Purpose. In this book we have a man of faith asking questions and receiving answers. He wrote to encourage those who truly believed and trusted God. His message informed them and us that Jehovah had not changed, but that since Judah had sinned by turning aside to idols, God would use the Chaldeans as His sword to execute judgment upon the guilty people. The book opens in mystery and questioning whilst it closes in certainty and affirmation.

Its spiritual values. This book excels in wonderful and awe-inspiring descriptions of the majesty of God. Habakkuk has been called the “free-thinker among the prophets” and the “doubting Thomas” of the Old Testament. Yet he was the “Grandfather of the Reformation”, because the great doctrine of justification by faith Paul found had been anticipated and confirmed by Habakkuk, 2. 4, and Luther learned it from Paul. Habakkuk aired his doubts and difficulties concerning the rightness of the moral government of God. He makes a confidant of his best and truest friend and being one of the Levitical choristers he moulds the third chapter of his book in the form of a Psalm (note the three occurrences of the word “Selah”).

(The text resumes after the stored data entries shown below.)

Lemma raises_benign_poll_commands (dev : Device) (commands : list Command)
    (parsed_data : gmap string value) :
  raises_benign (poll_commands dev commands parsed_data).
Proof.
  revert parsed_data. induction commands as [|c commands IH]; intros parsed_data s e.
  - done.
  - rewrite poll_commands_eq. pose proof (raises_benign_send c s) as Hsend.
    destruct (_async_send_command c s) as [[res|e1|] s1]; [apply IH| |done].
    destruct e1; try (intros [= <-]; by apply Hsend). apply IH.
Qed.

Lemma raises_benign_poll_pack_commands (dev : Device) (pack : nat)
    (commands : list Command) (parsed_data : gmap string value) :
  raises_benign (poll_pack_commands dev pack commands parsed_data).
Proof.
  revert parsed_data. induction commands as [|c commands IH]; intros parsed_data s e.
  - done.
  - rewrite poll_pack_commands_eq. pose proof (raises_benign_send c s) as Hsend.
    destruct (_async_send_command c s) as [[res|e1|] s1]; [| |done].
    + cbn zeta. destruct (pack_number_accepted _ _); apply IH.
    + destruct e1; try (intros [= <-]; by apply Hsend). apply IH.
Qed.

Lemma raises_benign_poll_packs (dev : Device) (pack_commands : list Command)
    (packs : list nat) (parsed_data : gmap string value) :
  raises_benign (poll_packs dev pack_commands packs parsed_data).
Proof.
  revert parsed_data. induction packs as [|pack packs IH]; intros parsed_data.
  - apply raises_benign_ret.
  - cbn [poll_packs].
    apply raises_benign_bind; [apply raises_benign_send|intros _].
    apply raises_benign_bind; [apply raises_benign_sleep|intros _].
    apply raises_benign_bind; [apply raises_benign_poll_pack_commands|done].
Qed.

(** The two loops of a poll, one after the other. *)
Lemma poll_loops (dev : Device) (polling pack_commands : list Command) :
  exchanges_only (poll_commands dev polling ∅ ≫= poll_battery_packs dev pack_commands)
  ∧ raises_benign (poll_commands dev polling ∅ ≫= poll_battery_packs dev pack_commands).
Proof.
  split.
  - apply exchanges_only_bind; [apply exchanges_only_poll_commands|intros m].
    unfold poll_battery_packs. case_bool_decide; [|apply exchanges_only_ret].
    apply exchanges_only_bind; [apply exchanges_only_log|intros _].
    apply exchanges_only_poll_packs.
  - apply raises_benign_bind; [apply raises_benign_poll_commands|intros m].
    unfold poll_battery_packs. case_bool_decide; [|apply raises_benign_ret].
    apply raises_benign_bind; [apply raises_benign_log|intros _].
    apply raises_benign_poll_packs.
Qed.

Lemma loop_events_fatal (evs : list event) :
  forallb loop_event evs = true →
  existsb fatal evs = existsb interrupted evs
  ∧ existsb teardown_call evs = false
  ∧ Call StartNotify Returned ∉ evs.
Proof.
  induction evs as [|ev evs IH]; simpl.
  - intros _. split; [done|]. split; [done|]. apply not_elem_of_nil.
  - intros [Hev Hevs]%andb_prop. destruct (IH Hevs) as (-> & -> & Hnot).
    split; [|split].
    + by destruct ev as [| [] []| | | |].
    + by destruct ev as [| [] []| | | |].
    + intros [<-|?]%elem_of_cons; done.
Qed.

End fatal.

Section phases.
Context `{!Codec}.

Lemma phase_bind {A B} (m : M A) (k : A → M B) :
  phase m → (∀ a, phase (k a)) → phase (m ≫= k).
Proof.
  intros Hm Hk s. rewrite bind_unfold.
  destruct (Hm s) as (evs1 & Htr1 & Htd1 & Hp1 & Hn1 & Hv1).
  destruct (m s) as [[a|e|] s1]; simpl in *; [|by exists evs1..].
  destruct (Hk a s1) as (evs2 & Htr2 & Htd2 & Hp2 & Hn2 & Hv2).
  exists (evs1 ++ evs2).
  rewrite Htr2, Htr1, app_assoc, !existsb_app, Htd1, Htd2, Hp2, Hp1, Hn2, Hn1, orb_assoc.
  repeat split; try done.
  destruct ((k a s1).1) as [b|[]|]; simpl in *; rewrite ?existsb_app, ?Hv1, ?Hv2; done.
Qed.

Lemma phase_exchanges {A} (m : M A) :
  exchanges_only m → raises_benign m → phase m.
Proof.
  intros Hm Hbenign s.
  destruct (Hm s) as (evs & Htr & Hev & Hint & Hset & Hconn).
  destruct (loop_events_fatal evs Hev) as (Hfatal & Htd & Hsub).
  exists evs. split; [done|]. split; [done|].
  injection Hset as _ Hp _ _ Hn. split; [done|]. split.
  - rewrite Hn. symmetry. replace (existsb subscribes evs) with false; [apply orb_false_r|].
    symmetry. apply not_true_is_false. intros (ev & Hin & Hev')%existsb_exists.
    destruct ev as [|[] []| | | |]; try done. by apply Hsub, list_elem_of_In.
  - specialize (Hbenign s). unfold verdict. rewrite Hfatal, Hint.
    destruct ((m s).1) as [a|e|]; simpl; try done.
    destruct (Hbenign e eq_refl) as [-> | ->]; done.
Qed.
(** Storing the turn after the last one keeps the invariant. *)
Lemma store_turn_sequential (sid question : string) (uid : value) (n : Z)
    (response : string) (snapshot metadata : dict) (tm : times)
    (t : Databricks.tables) :
  sequential t ->
  n = Z.of_nat (turn_count sid t) + 1 ->
  sequential (store_turn sid question uid n response snapshot metadata tm t).
Proof.
  intros Hseq Hn sid'.
  destruct (Hseq sid') as [Hnum [Hrows Hnone]].
  unfold stored_turn_numbers, turn_count, turn_rows, session_rows in *.
  rewrite store_turn_turns, store_turn_sessions, List.filter_app.
  cbn [List.filter].
  change (Databricks.of_session sid'
            (Turn sid n question response snapshot metadata (at_save_turn tm)))
    with (String.eqb sid sid').
  set (row_state := <["turn_number" := VInt n]> snapshot : dict).
  set (new_row := Session sid uid (default "" (turn_title question n)) row_state
                    (at_save_session tm) (at_save_session tm)).
  assert (Hnew : Databricks.has_id sid' new_row = String.eqb sid sid')
    by reflexivity.
  destruct (String.eqb sid sid') eqn:Hsid.
  - apply String.eqb_eq in Hsid. subst sid'.
    rewrite length_app, map_app. cbn [length map t_turn_number].
    replace (length (List.filter (Databricks.of_session sid) (Databricks.turns t)) + 1)%nat
      with (Datatypes.S (length (List.filter (Databricks.of_session sid)
                                   (Databricks.turns t)))) by lia.
    rewrite numbered_succ, Hnum, <- Hn.
    assert (Hlast : row_state !! "turn_number"
                    = Some (VInt (Z.of_nat
                                    (Datatypes.S
                                       (length (List.filter (Databricks.of_session sid)
                                                  (Databricks.turns t))))))).
    { unfold row_state. rewrite lookup_insert_eq. do 2 f_equal. lia. }
    split; [reflexivity |].
    destruct (existsb (Databricks.has_id sid) (Databricks.sessions t)) eqn:Hex.
    + split.
      * eapply List.Forall_impl; [| apply (merge_update_same sid _ row_state)].
        intros row ->. exact Hlast.
      * intros Hnil. apply filter_nil_existsb in Hnil.
        apply List.existsb_exists in Hex as [row [Hin Hrow]].
        assert (existsb (Databricks.has_id sid)
                  (map (Databricks.merge_update sid
                          (default "" (turn_title question n)) row_state
                          (at_save_session tm)) (Databricks.sessions t)) = true).
        { apply List.existsb_exists.
          exists (Databricks.merge_update sid (default "" (turn_title question n))
                    row_state (at_save_session tm) row).
          split; [now apply List.in_map | now rewrite merge_update_id]. }
        congruence.
    + rewrite List.filter_app. cbn [List.filter]. rewrite Hnew. split.
      * apply List.Forall_app. split; [| repeat constructor; exact Hlast].
        assert (Hnone' : List.filter (Databricks.has_id sid) (Databricks.sessions t) = []).
        { clear -Hex. induction (Databricks.sessions t) as [|r l IH];
            [reflexivity |].
          cbn [existsb List.filter] in *.
          apply orb_false_iff in Hex as [-> Hl]. now apply IH. }
        rewrite Hnone'. constructor.
      * intros Hnil. apply app_eq_nil in Hnil as [_ Hnil]. discriminate.
  - assert (Hne : sid' <> sid).
    { intros ->. rewrite String.eqb_refl in Hsid. discriminate. }
    rewrite app_nil_r.
    split; [exact Hnum |].
    destruct (existsb (Databricks.has_id sid) (Databricks.sessions t)).
    + rewrite merge_update_other by assumption. now split.
    + rewrite List.filter_app. cbn [List.filter]. rewrite Hnew, app_nil_r.
      now split.
Qed.

Lemma update_state_turn_number (question sid : string) (uid : value)
    (st : dict) (dflt : value) :
  get (update_state question sid uid st) "turn_number" dflt
  = get st "turn_number" dflt.
Proof.
  unfold update_state. now rewrite !get_insert_ne by discriminate.
Qed.

(** The store after answering is the store after the turn. *)
Lemma respond_store {S : Type} (storage : option (StorageBackend S))
    (run_workflow : string -> string -> value -> option string -> dict -> run)
    (importable : bool) (sid question : string) (uid : value)
    (email : option string) (st : dict) (tm : times) (c : conn (S:=S)) :
  db (srv (snd (fst (respond storage run_workflow importable sid question uid
                       email st tm c))))
  = snd (fst (stream_response storage importable
                (run_workflow question sid uid email st) sid question uid st
                tm (db (srv c)))).
Proof.
  unfold respond, on_store. run_m.
  destruct (stream_response _ _ _ _ _ _ _ _ _) as [[fs db'] [e|v]];
    reflexivity.
Qed.

(** Loading the state from the Databricks store: the state of the first
    row of the session, or the empty state; the store is as it was. *)
Lemma load_state_databricks (sid : string) (c : conn (S:=Databricks.tables)) :
  load_state (Some Databricks.storage) sid c
  = ([], Conn (session_id c)
           match head (session_rows sid (db (srv c))) with
           | Some row => s_state row
           | None => ∅
           end
           (Server (active_connections (srv c)) (db (srv c))), inr tt).
Proof.
  unfold load_state, on_store. run_m. unfold set_state.
  cbn [session_id state srv db active_connections].
  rewrite get_session_run. cbn [fst snd].
  destruct (head (session_rows sid (db (srv c)))); reflexivity.
Qed.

Message. The keynote of the book is contained in the phrase “the just shall live by his faith” or “in his faithfulness”, 2. 4 R.V. marg. Three great New Testament books take up this phrase and through their different emphases unfold something of the wealth expressed in it. In Galatians the word “faith” is underlined, 3. 11, as that which distinguishes true Christianity from mere law-keeping. In Romans where the question “how can man be just with God” is fully answered, the apostle places the stress on the word “just” in the quotation from Habakkuk, Rom. 1. 17. In Hebrews, the writer addresses those who had started on the Christian pathway by faith but who were forgetting the former days. To such he emphasises the word “live” in the quotation, 10. 38, to press home the salutary lesson of continuing in the Christian life by faith. In his “Song of Ascents” the prophet passes from trouble, ch. 1, through trust, ch. 2, to triumph, ch. 3.

Suggested Analysis

  • His perplexity. The trial of faith, ch. 1.
  • The Sins of God’s People, 1-4. Why is God so deaf? His burden, 1; His problem, 2; Divine indolence, 2; Iniquity and insurrection, 3-4; Divine indifference, 3-4.
  • The Strangeness of God’s Way, 5-11. History under divine control, 5-6; Invasion by a dreadful foe, 7-11.
  • The Strength of God’s Character, 12-17. Appeal to the majesty of Jehovah, 12a; Apprehension of the purpose of Jehovah, 12b; Anxiety about the government of Jehovah, 13; Awareness of the wickedness of nations, 14-17.
  • His patience. The trust of faith, ch. 2.
  • The Attitude, waiting, 1.
  • The Answer, write the message, 2-4.
  • The Announcement, woes on the Chaldeans, 5-19.
  • The Anticipation, Jehovah reigneth, 20.
  • His prayer and praise. The triumph of faith, ch. 3.
  • His Petition. For remembrance and revival, 1-2.
  • His Praise of Jehovah, 3-15. Poem about divine glory, 3-6; Divine government, 7-11; Divine goings, 12-15.
  • His Peace in Jehovah, 16-18. Fear and trembling, 16; Faith amid trouble, 17; Final triumph and joy, 18.
  • His Power in Jehovah, 19. Faith makes him sing, 18; Faith makes him strong, 19; Faith makes him swift, sure, 19.
  • Suggestions for Study

    1. Collect and meditate on the beautiful texts in the book, e.g, 1. 12-13; 2. 14, 20; 3. 18-19.
    2. Discover why we might appropriately entitle chapter one as “The wailing chapter”, chapter two as “The waiting chapter” and chapter three as “The worshipping chapter”.
    3. Find verses which present this man of God as a seer and scholar in chapter 1, as a watchman and preacher in chapter 2, as an intercessor, poet, singer and saint in chapter three.
    4. Trace the attributes of Jehovah in the book.
    5. Carefully and prayerfully weigh the message of 3. 17-19. Remember we too walk by faith and not by sight, 2 Cor. 4. 16-18.

    Message for today. The book declares and demonstrates the consistency of the character of God in view of permitted evil. We may rest here having unshaken confidence in God when all around us fails.